The pipeline works by applying a bit of supervision to the feature space produced by the Xception network (pre-trained on ImageNet), producing an embedding where distance represents (dis)similarity in terms of dog breed. With this specialized embedding, a 30-Nearest Neighbor model is trained, achieving comparable accuracy to a linear model trained on the original space (simple transfer learning). However, the kNN model can be much more interpretable and useful to the user as she can inspect the dog images used for the prediction.
We outline training and serving steps below.
Training is done in the dog_breeds_train.ipynb
notebook. It works as follows:
-
Extract features from the 20k dog images on the Stanford Dogs Dataset using the pre-trained Xception network. The network provides a vector with 2048 features for each image.
-
Reduce features using PCA and whitening. We reduce the dimension of the image features from 2048 to 1024 features retaining 96% of the variance. We also apply whitening so the features have same scale.
-
Train a Logistic Regression on PCA output to predict breed and extract its weights. A Logistic Regression trained on PCA output scores 88% accuracy on the dataset (5-fold validation). As we applied whitening, the absolute value of its weights determines feature importance.
-
Scale features using Logistic Regression weights. We perform a "supervised transform" of the features, by doing
abs(weights) * features
. By doing this, unimportant features for predicting breed will have lower magnitude than important features. This implies that when using euclidean distance two images will mostly be compared by important features, as they will dominate the similarity metric. This works like a "custom kernel" for predicting breed. -
Train a kNN model on the supervised feature space. As we "specialized" our feature space so distances are proportional to the features important for predicting breed, a kNN model works like a charm, with accuracy comparable to the Logistic Regression.
-
Save artifacts. We save metadata, the kNN model and the "custom kernel" we built. We perform some tricks to avoid passing the 100MB GitHub file size limit and making the app load fast.
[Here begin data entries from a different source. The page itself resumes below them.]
(** The global row count: rows handed to the sink and rows still buffered. *)
Definition total_rows (w : Writer) : Z :=
  m_flushed_row_count w + m_current_batch_row_count w.

(** What every writer built by [make_signal_table_writer] and driven through
    the three operations satisfies: the two counters count the rows of the
    builders and of the accepted batches, and the three columns advance
    together. *)
Record consistent (w : Writer) : Prop := {
  rows_current : m_current_batch_row_count w = Z.of_nat (length (m_read_id_builder w));
  rows_signal : length (m_signal_builder w) = length (m_read_id_builder w);
  rows_samples : length (m_samples_builder w) = length (m_read_id_builder w);
  rows_flushed : m_flushed_row_count w
                 = Z.of_nat (length (flat_map read_id_column (batches (m_writer w))));
  flushed_signal : length (flat_map signal_column (batches (m_writer w)))
                   = length (flat_map read_id_column (batches (m_writer w)));
  flushed_samples : length (flat_map samples_column (batches (m_writer w)))
                    = length (flat_map read_id_column (batches (m_writer w)))
}.

(** [grows w w' added]: the table of [w'] is the table of [w] followed by the
    rows [added], column by column. *)
Definition grows (w w' : Writer) (ids : list uuid) (sigs : list (list Z)) (cnts : list Z)
  : Prop :=
  all_read_ids w' = all_read_ids w ++ ids /\
  all_signals w' = all_signals w ++ sigs /\
  all_samples w' = all_samples w ++ cnts.

End SignalTableWriter.

(* ================================================================== *)
(** * Sample data *)

Module scenarios.
Import SignalTableWriter stored.

(** The frame of the one-sample buffer [[1]]: the header and the two bytes of
    its encoding, a descriptor byte and a payload byte. *)
Definition frame_of_1 : list Z := [40; 181; 47; 253; 2; 0; 0; 0; 0; 0; 0; 0; 0; 2].

(** The buffer of the format description's end-to-end scenario. *)
Definition scenario : list Z := [0; 1; 1; 0; -1; -32768; 32767].

Definition id_a : uuid := repeat 10 16.
Definition id_b : uuid := repeat 11 16.
Definition id_c : uuid := repeat 12 16.

(** Two reads, an accepted flush between them, a refused flush after them. *)
Definition session : list Call :=
  [call_add_read id_a [1]; call_flush true; call_add_read id_b [2; 3]; call_flush false].

Definition after_session : list Reply * Writer :=
  Eval vm_compute in run session (make_signal_table_writer empty_sink []).

Definition third_read : Outcome Z * Writer :=
  Eval vm_compute in add_read id_c scenario (snd after_session).

(** The zstd frame of the two bytes that encode [[1]]: magic number, a
    single-segment header with content size 2, one raw last block. *)
Definition raw_frame_of_1 : list Z := [40; 181; 47; 253; 32; 2; 17; 0; 0; 0; 2].

(** A frame header that announces five bytes of content, with nothing after
    it. *)
Definition header_only : list Z := [40; 181; 47; 253; 32; 5].

End scenarios.

Example encode_scenario :
  svb16.encode [0; 1; 1; 0; -1; -32768; 32767]
  = [0; 4; 0; 2; 0; 1; 1; 253; 255; 1] /\
  svb16.decode (svb16.encode [0; 1; 1; 0; -1; -32768; 32767]) 7
  = Some ([0; 1; 1; 0; -1; -32768; 32767], 10%nat).
Proof. vm_compute. split; reflexivity. Qed.

Example stored_scenario :
  @compress_signal stored.zstd stored.config [1] 1 = Some ([40; 181; 47; 253; 2; 0; 0; 0; 0; 0; 0; 0; 0; 2], 14) /\
  @decompress_signal stored.zstd 1 [40; 181; 47; 253; 2; 0; 0; 0; 0; 0; 0; 0; 0; 2] 14 = Some [1] /\
  @decompress_signal stored.zstd 0 [40; 181; 47; 253; 2; 0; 0; 0; 0; 0; 0; 0; 0; 2] 14 = None /\
  @decompress_signal stored.zstd 1 [40; 181; 47; 253; 2; 0; 0; 0; 0; 0; 0; 0; 0; 2] 1 = None.
Proof. vm_compute. repeat split; reflexivity. Qed.

Example schema_scenario :
  mkr.read_signal_table_schema (mkr.make_signal_table_schema [])
  = arrow.Ok {| mkr.read_id := 0; mkr.signal := 1; mkr.samples := 2 |} /\
  mkr.read_signal_table_schema
    (arrow.schema [arrow.field "read_id" mkr.uuid;
                   arrow.field "payload" (arrow.large_list arrow.int16);
                   arrow.field "sample_count" arrow.uint32] [])
  = arrow.Err (arrow.status arrow.TypeError "Schema missing field 'signal'").
Proof. vm_compute. split; reflexivity. Qed.

(* ================================================================== *)
(** * Properties of the transform *)

Module svb16_facts.
Import svb16.

Ltac divmod := Z.div_mod_to_equations; lia.

Lemma to_int16_id x : is_int16 x -> to_int16 x = x.
Proof.
  unfold is_int16, to_int16; intros H.
  destruct (Z.ltb_spec (x mod 65536) 32768); divmod.
Qed.

Lemma to_int16_range x : is_int16 (to_int16 x).
Proof.
  unfold is_int16, to_int16.
  destruct (Z.ltb_spec (x mod 65536) 32768); divmod.
Qed.

Lemma to_int16_congr x y : (x - y) mod 65536 = 0 -> to_int16 x = to_int16 y.
Proof.
  intros H. unfold to_int16.
  replace (x mod 65536) with (y mod 65536); [reflexivity|].
  divmod.
Qed.

Lemma to_int16_mod x : (to_int16 x - x) mod 65536 = 0.
Proof.
  unfold to_int16.
  destruct (Z.ltb_spec (x mod 65536) 32768); divmod.
Qed.

Lemma land_1 a : Z.land a 1 = a mod 2.
Proof. exact (Z.land_ones a 1 ltac:(lia)). Qed.

(** The zigzag map in closed form: [0, -1, 1, -2, ...] go to [0, 1, 2, 3, ...]. *)
Lemma zigzag_encode_closed x :
  is_int16 x -> zigzag_encode x = if x <? 0 then - 2 * x - 1 else 2 * x.
Proof.
  unfold is_int16, zigzag_encode, to_uint16; intros H.
  rewrite Z.shiftl_mul_pow2, Z.shiftr_div_pow2 by lia.
  change (2 ^ 1) with 2; change (2 ^ 15) with 32768.
  destruct (Z.ltb_spec x 0).
  - replace (x / 32768) with (-1) by divmod.
    rewrite Z.lxor_m1_r. unfold Z.lnot. divmod.
  - replace (x / 32768) with 0 by divmod.
    rewrite Z.lxor_0_r. divmod.
Qed.

Lemma zigzag_encode_range x : is_int16 x -> is_uint16 (zigzag_encode x).
Proof.
  intros H. rewrite zigzag_encode_closed by assumption.
  unfold is_int16, is_uint16 in *. destruct (Z.ltb_spec x 0); lia.
Qed.

Lemma zigzag_decode_encode x : is_int16 x -> zigzag_decode (zigzag_encode x) = x.
Proof.
  intros H. rewrite zigzag_encode_closed by assumption.
  unfold zigzag_decode. unfold is_int16 in H.
  rewrite land_1, Z.shiftr_div_pow2 by lia.
  change (2 ^ 1) with 2.
  destruct (Z.ltb_spec x 0).
  - replace ((- 2 * x - 1) mod 2) with 1 by divmod.
    replace ((- 2 * x - 1) / 2) with (- x - 1) by divmod.
    change (- (1)) with (-1). rewrite Z.lxor_m1_r. unfold Z.lnot.
    replace (Z.pred (- (- x - 1))) with x by lia.
    apply to_int16_id. unfold is_int16; lia.
  - replace ((2 * x) mod 2) with 0 by divmod.
    replace (2 * x / 2) with x by divmod.
    change (- 0) with 0. rewrite Z.lxor_0_r.
    apply to_int16_id. unfold is_int16; lia.
Qed.

Lemma delta_zigzag_roundtrip samples : forall prev,
  is_int16 prev -> Forall is_int16 samples ->
  delta_decode prev (map zigzag_decode (map zigzag_encode (delta_encode prev samples)))
  = samples.
Proof.
  induction samples as [|x rest IH]; intros prev Hp Hs; [reflexivity|].
  inversion Hs as [|? ? Hx Hrest]; subst. cbn [delta_encode map delta_decode].
  rewrite zigzag_decode_encode by apply to_int16_range.
  assert (E : to_int16 (prev + to_int16 (x - prev)) = x).
  { rewrite <- (to_int16_id x Hx) at 2. apply to_int16_congr.
    pose proof (to_int16_mod (x - prev)). divmod. }
  cbv zeta. rewrite E. f_equal. apply IH; assumption.
Qed.

Lemma zigzag_deltas_range samples :
  Forall is_uint16 (zigzag_deltas samples).
Proof.
  unfold zigzag_deltas. generalize 0.
  induction samples as [|x rest IH]; intros prev; cbn; constructor.
  - apply zigzag_encode_range, to_int16_range.
  - apply IH.
Qed.

Lemma zigzag_deltas_length samples : length (zigzag_deltas samples) = length samples.
Proof.
  unfold zigzag_deltas. rewrite length_map. generalize 0.
  induction samples as [|x rest IH]; intros prev; cbn; [reflexivity|].
  now rewrite IH.
Qed.

(** ** Payload bytes *)

Lemma lor_low_high v : 0 <= v -> Z.lor (Z.land v 255) (Z.shiftl (Z.shiftr v 8) 8) = v.
Proof.
  intros Hv. apply Z.bits_inj'. intros n Hn.
  rewrite Z.lor_spec, Z.land_spec.
  change 255 with (Z.ones 8).
  destruct (Z.lt_ge_cases n 8) as [Hlt|Hge].
  - rewrite Z.ones_spec_low, Z.shiftl_spec_low by lia.
    now rewrite andb_true_r, orb_false_r.
  - rewrite Z.ones_spec_high, Z.shiftl_spec, Z.shiftr_spec by lia.
    rewrite andb_false_r. cbn [orb]. f_equal. lia.
Qed.

Lemma payload_bytes_length v : (1 <= length (payload_bytes v) <= 2)%nat.
Proof. unfold payload_bytes. destruct (v <? 256); cbn; lia. Qed.

Lemma payload_bytes_are_bytes v : is_uint16 v -> Forall is_byte (payload_bytes v).
Proof.
  unfold is_uint16, is_byte, payload_bytes. intros H.
  destruct (Z.ltb_spec v 256).
  - repeat constructor; lia.
  - change 255 with (Z.ones 8). rewrite Z.land_ones, Z.shiftr_div_pow2 by lia.
    change (2 ^ 8) with 256. repeat constructor; divmod.
Qed.

Lemma length_code_bit v : length_code v = 0 \/ length_code v = 1.
Proof. unfold length_code. destruct (v <? 256); auto. Qed.

Lemma unpack_values_payload vals : forall rest,
  Forall is_uint16 vals ->
  unpack_values (map length_code vals) (flat_map payload_bytes vals ++ rest)
  = Some (vals, rest).
Proof.
  induction vals as [|v vs IH]; intros rest H; [reflexivity|].
  inversion H as [|? ? Hv Hvs]; subst.
  cbn [map flat_map unpack_values]. unfold length_code, payload_bytes.
  destruct (Z.ltb_spec v 256); cbn [Z.eqb app]; rewrite <- ?app_assoc.
  - cbn [app]. now rewrite IH.
  - cbn [app]. rewrite IH by assumption.
    rewrite lor_low_high by (unfold is_uint16 in Hv; lia). reflexivity.
Qed.

(** ** Descriptor bytes *)

Lemma list_ind4 {A} (P : list A -> Prop) :
  P [] -> (forall a, P [a]) -> (forall a b, P [a; b]) -> (forall a b c, P [a; b; c]) ->
  (forall a b c d rest, P rest -> P (a :: b :: c :: d :: rest)) ->
  forall l, P l.
Proof.
  intros H0 H1 H2 H3 H4.
  fix IH 1. intros [|a [|b [|c [|d rest]]]].
  - exact H0.
  - apply H1.
  - apply H2.
  - apply H3.
  - apply H4, IH.
Qed.

Lemma pack_descriptors_length codes :
  length (pack_descriptors codes) = key_length (length codes).
Proof.
  pattern codes; apply list_ind4; clear codes; try reflexivity.
  intros a b c d rest IH.
  cbn [pack_descriptors length]. rewrite IH. unfold key_length.
  replace (S (S (S (S (length rest)))) + 3)%nat with (length rest + 3 + 1 * 4)%nat by lia.
  rewrite Nat.div_add by lia. lia.
Qed.

Ltac split_codes :=
  repeat match goal with
    | H : Forall is_code (_ :: _) |- _ =>
        apply Forall_cons_iff in H; destruct H as [[? | ?] H]; subst
    end.

Lemma unpack_pack_descriptors codes :
  Forall is_code codes ->
  firstn (length codes) (unpack_descriptors (pack_descriptors codes)) = codes.
Proof.
  pattern codes; apply list_ind4; clear codes;
    [|intros a|intros a b|intros a b c|intros a b c d rest IH]; intros H.
  - reflexivity.
  - split_codes; reflexivity.
  - split_codes; reflexivity.
  - split_codes; reflexivity.
  - apply Forall_cons_iff in H; destruct H as [Ha H].
    apply Forall_cons_iff in H; destruct H as [Hb H].
    apply Forall_cons_iff in H; destruct H as [Hc H].
    apply Forall_cons_iff in H; destruct H as [Hd H].
    cbn [pack_descriptors unpack_descriptors flat_map length].
    fold (unpack_descriptors (pack_descriptors rest)).
    assert (E : unpack_key (key_byte a b c d) = [a; b; c; d])
      by (destruct Ha, Hb, Hc, Hd; subst; reflexivity).
    rewrite E. cbn [app firstn]. now rewrite IH.
Qed.

Lemma key_byte_is_byte a b c d :
  is_code a -> is_code b -> is_code c -> is_code d -> is_byte (key_byte a b c d).
Proof.
  unfold is_code, is_byte.
  intros [-> | ->] [-> | ->] [-> | ->] [-> | ->]; cbv; split; congruence.
Qed.

(** ** The transform as a whole *)

Lemma encode_length samples :
  (length (encode samples) <= key_length (length samples) + 2 * length samples)%nat.
Proof.
  unfold encode. cbv zeta.
  rewrite length_app, pack_descriptors_length, length_map, zigzag_deltas_length.
  assert (H : forall vals, (length (flat_map payload_bytes vals) <= 2 * length vals)%nat).
  { induction vals as [|v vs IH]; cbn [flat_map length]; [lia|].
    rewrite length_app. pose proof (payload_bytes_length v). lia. }
  specialize (H (zigzag_deltas samples)). rewrite zigzag_deltas_length in H. lia.
Qed.

Lemma key_length_Z n : Z.of_nat (key_length n) = (Z.of_nat n + 3) / 4.
Proof.
  unfold key_length. rewrite Nat2Z.inj_div, Nat2Z.inj_add. reflexivity.
Qed.

Lemma pack_descriptors_bytes codes :
  Forall is_code codes -> Forall is_byte (pack_descriptors codes).
Proof.
  assert (Z0 : is_code 0) by (now left).
  pattern codes; apply list_ind4; clear codes;
    [|intros a|intros a b|intros a b c|intros a b c d rest IH]; intros H;
    cbn [pack_descriptors];
    repeat match goal with
      | H : Forall is_code (_ :: _) |- _ =>
          apply Forall_cons_iff in H; destruct H as [? H]
      end;
    [constructor | | | |];
    (apply Forall_cons; [now apply key_byte_is_byte | auto]).
Qed.
Definition bind {A B : Type} (r : result A) (k : A -> result B) : result B :=
  match r with
  | Ok a => k a
  | Throw e => Throw e
  end.

Notation "'let*' x ':=' r 'in' k" := (bind r (fun x => k))
  (at level 10, x pattern, r at level 100, k at level 200).

Definition of_option {A : Type} (e : Exn) (o : option A) : result A :=
  match o with
  | Some a => Ok a
  | None => Throw e
  end.

(** [string | number]: the key type of [hashByChunkId] and the non-null
    values of [Chunk.id].  Webpack's numeric ids are natural numbers in the
    safe-integer range (below 2^53), which a template literal prints in
    decimal. *)
Inductive ChunkId : Type :=
| IdStr (s : string)
| IdNum (n : N).

#[global] Instance ChunkId_eq_dec : EqDecision ChunkId.
Proof. solve_decision. Defined.

(** Template-literal conversion [`${id}`] of a [string | number | null]. *)
Definition id_to_string (id : option ChunkId) : string :=
  match id with
  | None => "null"
  | Some (IdStr s) => s
  | Some (IdNum n) => pretty n
  end.

Record Chunk : Type := {
  id : option ChunkId;
  files : list string;   (* [Set<string>] in insertion order *)
}.

Record StronglyConnectedComponent : Type := {
  nodes : list Chunk;    (* [Set<Chunk>] in insertion order *)
}.

Inductive HashLoading : Type := eager | lazy.

Record SubresourceIntegrityPluginResolvedOptions : Type := {
  hashFuncNames : list string;
  hashLoading : HashLoading;
}.

(** ** webpack-sources: [Source] and [ReplaceSource] *)

Record Replacement : Type := {
  r_start : Z;
  r_end : Z;
  r_content : string;
}.

(** A [Source] is either one handed over by the bundler (its [source()]
    gives a string or throws) or a [ReplaceSource] built by [replaceAsset]. *)
Inductive Source : Type :=
| HostSource (content : option string)
| ReplaceSource (inner : Source) (name : string) (replacements : list Replacement).

(** [String.prototype.slice(0, n)] and [slice(n)] for [0 <= n]. *)
Fixpoint str_take (n : nat) (s : string) : string :=
  match n, s with
  | S n', String c s' => String c (str_take n' s')
  | _, _ => EmptyString
  end.

Fixpoint str_drop (n : nat) (s : string) : string :=
  match n, s with
  | S n', String _ s' => str_drop n' s'
  | _, _ => s
  end.

(** [_sortReplacements]: stable sort by [start], then by [end]. *)
Definition repl_leb (a b : Replacement) : bool :=
  if (r_start a =? r_start b)%Z then (r_end a <=? r_end b)%Z
  else (r_start a <? r_start b)%Z.
(** X4.  Sentinel variant, any store, any clock, any [side]: the [presence]
    of the answer is a boolean or the string ['not available'], never
    [null].  The stored [boolean | null] is only ever sent for a zone whose
    value is not [null]. *)
Theorem sentinel_presence_never_null (w : World) (side : option QueryValue) :
  exists v,
    prop "presence" (json (fst (runHandler (Sentinel.get side) w))) = Some v /\
    (v = Sentinel.notAvailable \/ exists b, v = JBool b).
Proof.
  destruct w as [clk n [l r [tl tr]]].
  unfold runHandler, Sentinel.get, bind, readData. store_simpl.
  repeat (rewrite isAvailable_run; store_simpl). unfold send.
  destruct (strictEq side "left"); [|destruct (strictEq side "right")];
    destruct l as [[|]|], r as [[|]|]; cbn [availableAt];
    repeat match goal with
           | |- context [staleAt ?now ?t] => destruct (staleAt now t)
           end;
    cbn; eexists; (split; [reflexivity|]);
    first [left; reflexivity | right; eexists; reflexivity].
Qed.

(** X5.  Sentinel variant, no [side] given, clock at [now].  When at least
    one zone is available the answer lists every zone in [details], with
    its boolean if it is available and ['not available'] if not, and gives
    the raw timestamps of both zones in [lastUpdated], the unavailable one
    included.  When no zone is available the answer has neither [details]
    nor [lastUpdated]. *)
Theorem merged_details (w : World) (now : Z) :
  clockReads w now ->
  let d := presenceData w in
  let aL := availableAt now (left d) (lu_left (lastUpdated d)) in
  let aR := availableAt now (right d) (lu_right (lastUpdated d)) in
  let answer := json (fst (runHandler (Sentinel.get None) w)) in
  if aL || aR then
    prop "details" answer =
      Some (JObject
              [ ("left", if aL then jsonOfBool (left d) else Sentinel.notAvailable);
                ("right", if aR then jsonOfBool (right d) else Sentinel.notAvailable) ]) /\
    prop "lastUpdated" answer =
      Some (JObject
              [ ("left", jsonOfNumber (lu_left (lastUpdated d)));
                ("right", jsonOfNumber (lu_right (lastUpdated d))) ])
  else
    prop "details" answer = None /\ prop "lastUpdated" answer = None.
Proof.
  intros H. cbv zeta.
  rewrite (Sentinel_get_frozen None w now H), Sentinel_get_merged_frozen.
  cbn [json].
  destruct (availableAt now (left (presenceData w)) (lu_left (lastUpdated (presenceData w)))),
           (availableAt now (right (presenceData w)) (lu_right (lastUpdated (presenceData w))));
    split; reflexivity.
Qed.

Lemma merged_details_witness :
  let d := {| left := Some false; right := Some true;
              lastUpdated := {| lu_left := Some 500000; lu_right := Some 1 |} |} in
  clockReads (frozen 700000 d) 700000 /\
  prop "details" (json (fst (runHandler (Sentinel.get None) (frozen 700000 d)))) =
    Some (JObject [ ("left", JBool false); ("right", Sentinel.notAvailable) ]).
Proof.
  split; [apply clockReads_frozen|].
  exact (proj1 (merged_details
                  (frozen 700000
                     {| left := Some false; right := Some true;
                        lastUpdated := {| lu_left := Some 500000; lu_right := Some 1 |} |})
                  700000 (clockReads_frozen _ _))).
Defined.

(** ** Rejected writes *)

(** X6.  A [POST /presence] is answered without any write in three cases:
    500 when there is no parsed body, 400 when the parsed body supplies no
    side, and 400 when its [left] is supplied and not a boolean, whatever
    [right] is: a valid [right] next to an invalid [left] is not stored
    (while a valid [left] next to an invalid [right] is). *)
Theorem post_rejected_on_left_writes_nothing (w : World) (reqBody : option Body) :
  reqBody = None \/
  (exists body,
     reqBody = Some body /\
     ((req_left body = None /\ req_right body = None) \/
      (exists v, req_left body = Some v /\ isBoolean v = false))) ->
  status (fst (runHandler (post reqBody) w)) =
    match reqBody with None => 500 | Some _ => 400 end /\
  presenceData (snd (runHandler (post reqBody) w)) = presenceData w.
Proof.
  destruct w as [clk n d].
  intros [->|[body [-> [[Hl Hr]|[v [Hl Hv]]]]]].
  - split; reflexivity.
  - destruct body as [l r]; cbn [req_left req_right] in *; subst.
    split; reflexivity.
  - destruct body as [l r]; cbn [req_left req_right] in *; subst.
    destruct v; try discriminate Hv; destruct r; split; reflexivity.
Qed.

Lemma post_rejected_on_left_writes_nothing_witness :
  let body := {| req_left := Some (JString "true"); req_right := Some (JBool true) |} in
  let w := frozen 9 initialPresenceData in
  status (fst (runHandler (post (Some body)) w)) = 400 /\
  presenceData (snd (runHandler (post (Some body)) w)) = initialPresenceData.
Proof.
  refine (post_rejected_on_left_writes_nothing (frozen 9 initialPresenceData)
            (Some {| req_left := Some (JString "true"); req_right := Some (JBool true) |}) _).
  right. eexists. split; [reflexivity|].
  right. exists (JString "true"). split; reflexivity.
Defined.

(** ** The formatSideData variant *)

(** X7.  formatSideData variant, clock at [now]: the answer to a
    [GET /presence] without a recognised [side] is the object [{left,
    right}] whose two members are the answers to [?side=left] and
    [?side=right]. *)
Theorem formatted_merged_is_both_sides (fmt : Z -> string) (w : World) (now : Z)
    (side : option QueryValue) :
  clockReads w now ->
  side <> Some (QString "left") ->
  side <> Some (QString "right") ->
  fst (runHandler (Formatted.get fmt side) w) =
    {| status := 200;
       json :=
         JObject
           [ ("left", json (fst (runHandler (Formatted.get fmt (sideOf LeftZone)) w)));
             ("right", json (fst (runHandler (Formatted.get fmt (sideOf RightZone)) w))) ] |}.
Proof.
  intros H Hl Hr. apply strictEq_false in Hl, Hr.
  rewrite (Formatted_get_frozen fmt side w now H), !Formatted_get_side.
  rewrite (clockReads_now _ _ H).
  destruct (presenceData w) as [l r [tl tr]].
  unfold runHandler, Formatted.get, bind, readData, send, frozen. store_simpl.
  rewrite Hl, Hr.
  repeat (rewrite formatSideData_run; store_simpl). reflexivity.
Qed.

Lemma formatted_merged_is_both_sides_witness :
  let w := frozen 5 initialPresenceData in
  clockReads w 5 /\
  json (fst (runHandler (Formatted.get (fun _ => "t") None) w)) =
    JObject [ ("left", Formatted.sidePresent false "never" true);
              ("right", Formatted.sidePresent false "never" true) ].
Proof.
  split; [apply clockReads_frozen|].
  assert (Hl : @None QueryValue <> Some (QString "left")) by discriminate.
  assert (Hr : @None QueryValue <> Some (QString "right")) by discriminate.
  exact (f_equal json
           (formatted_merged_is_both_sides (fun _ => "t") (frozen 5 initialPresenceData)
              5 None (clockReads_frozen _ _) Hl Hr)).
Defined.

(** ** A timestamp of zero *)

(** X8.  A zone whose stored timestamp is [0] is served as if it had never
    been written, at every instant and whatever the clock does: the
    formatSideData variant answers [lastUpdatedAt = 'never'] and
    [isStale = true] next to the stored boolean, the sentinel variant
    answers ['not available']. *)
Theorem zero_timestamp_reads_as_never (fmt : Z -> string) (w : World) (z : Zone) :
  zoneUpdated z (presenceData w) = Some 0 ->
  json (fst (runHandler (Formatted.get fmt (sideOf z)) w)) =
    Formatted.sidePresent
      (match zonePresent z (presenceData w) with Some b => b | None => false end)
      "never" true /\
  json (fst (runHandler (Sentinel.get (sideOf z)) w)) =
    Sentinel.sideUnavailable (zoneName z)
      ("No recent data available for " ++ zoneName z ++ " side").
Proof.
  intros Hz. split.
  - rewrite Formatted_get_side, Hz. reflexivity.
  - destruct w as [clk n [l r [tl tr]]].
    unfold runHandler, Sentinel.get, bind, readData. store_simpl.
    repeat (rewrite isAvailable_run; store_simpl). unfold send.
    destruct z; cbn [zoneUpdated presenceData lastUpdated lu_left lu_right] in Hz;
      subst;
      cbn [sideOf zoneName strictEq String.eqb Ascii.eqb Bool.eqb];
      [destruct l | destruct r]; reflexivity.
Qed.

Lemma zero_timestamp_reads_as_never_witness :
  let d := {| left := Some true; right := None;
              lastUpdated := {| lu_left := Some 0; lu_right := None |} |} in
  json (fst (runHandler (Formatted.get (fun _ => "t") (sideOf LeftZone)) (frozen 1 d))) =
    Formatted.sidePresent true "never" true.
Proof.
  exact (proj1 (zero_timestamp_reads_as_never (fun _ => "t")
                  (frozen 1 {| left := Some true; right := None;
                               lastUpdated := {| lu_left := Some 0; lu_right := None |} |})
                  LeftZone eq_refl)).
Defined.

(** ** Invariants of the store over the life of the process *)

Lemma serve_cons (v : Variant) (req : Request) (rest : list Request) (w : World) :
  snd (serve v (req :: rest) w) = snd (serve v rest (snd (runHandler (route v req) w))).
Proof.
  cbn [serve]. destruct (runHandler (route v req) w) as [r w1]. cbn [snd].
  destruct (serve v rest w1) as [rs w2]. reflexivity.
Qed.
We serve the app using Streamlit Sharing, which provides a very easy-to-use integration with GitHub. When the user uploads an image, the following happens:
-
Read training artifacts. It loads metadata, the custom kernel and data for building the kNN model.
-
Read and display the image. Provides immediate feedback for the user showing the uploaded image.
-
Extract features from image. We apply the Xception network to extract features from the uploaded image.
-
Apply PCA and the custom kernel. We perform something like
abs(weights) * pca.tranform(xception_features)
so we reduce the xception feature space and scale it accoring to logistic regression weights (custom kernel). -
Apply the kNN model. The features are now ready for the kNN model which searches for 30 similar dogs in the database.
-
Display results. The app shows the most likely breed for the uploaded dog image, breed counts among 30 similar dogs, and images of the 30 similar dogs as well.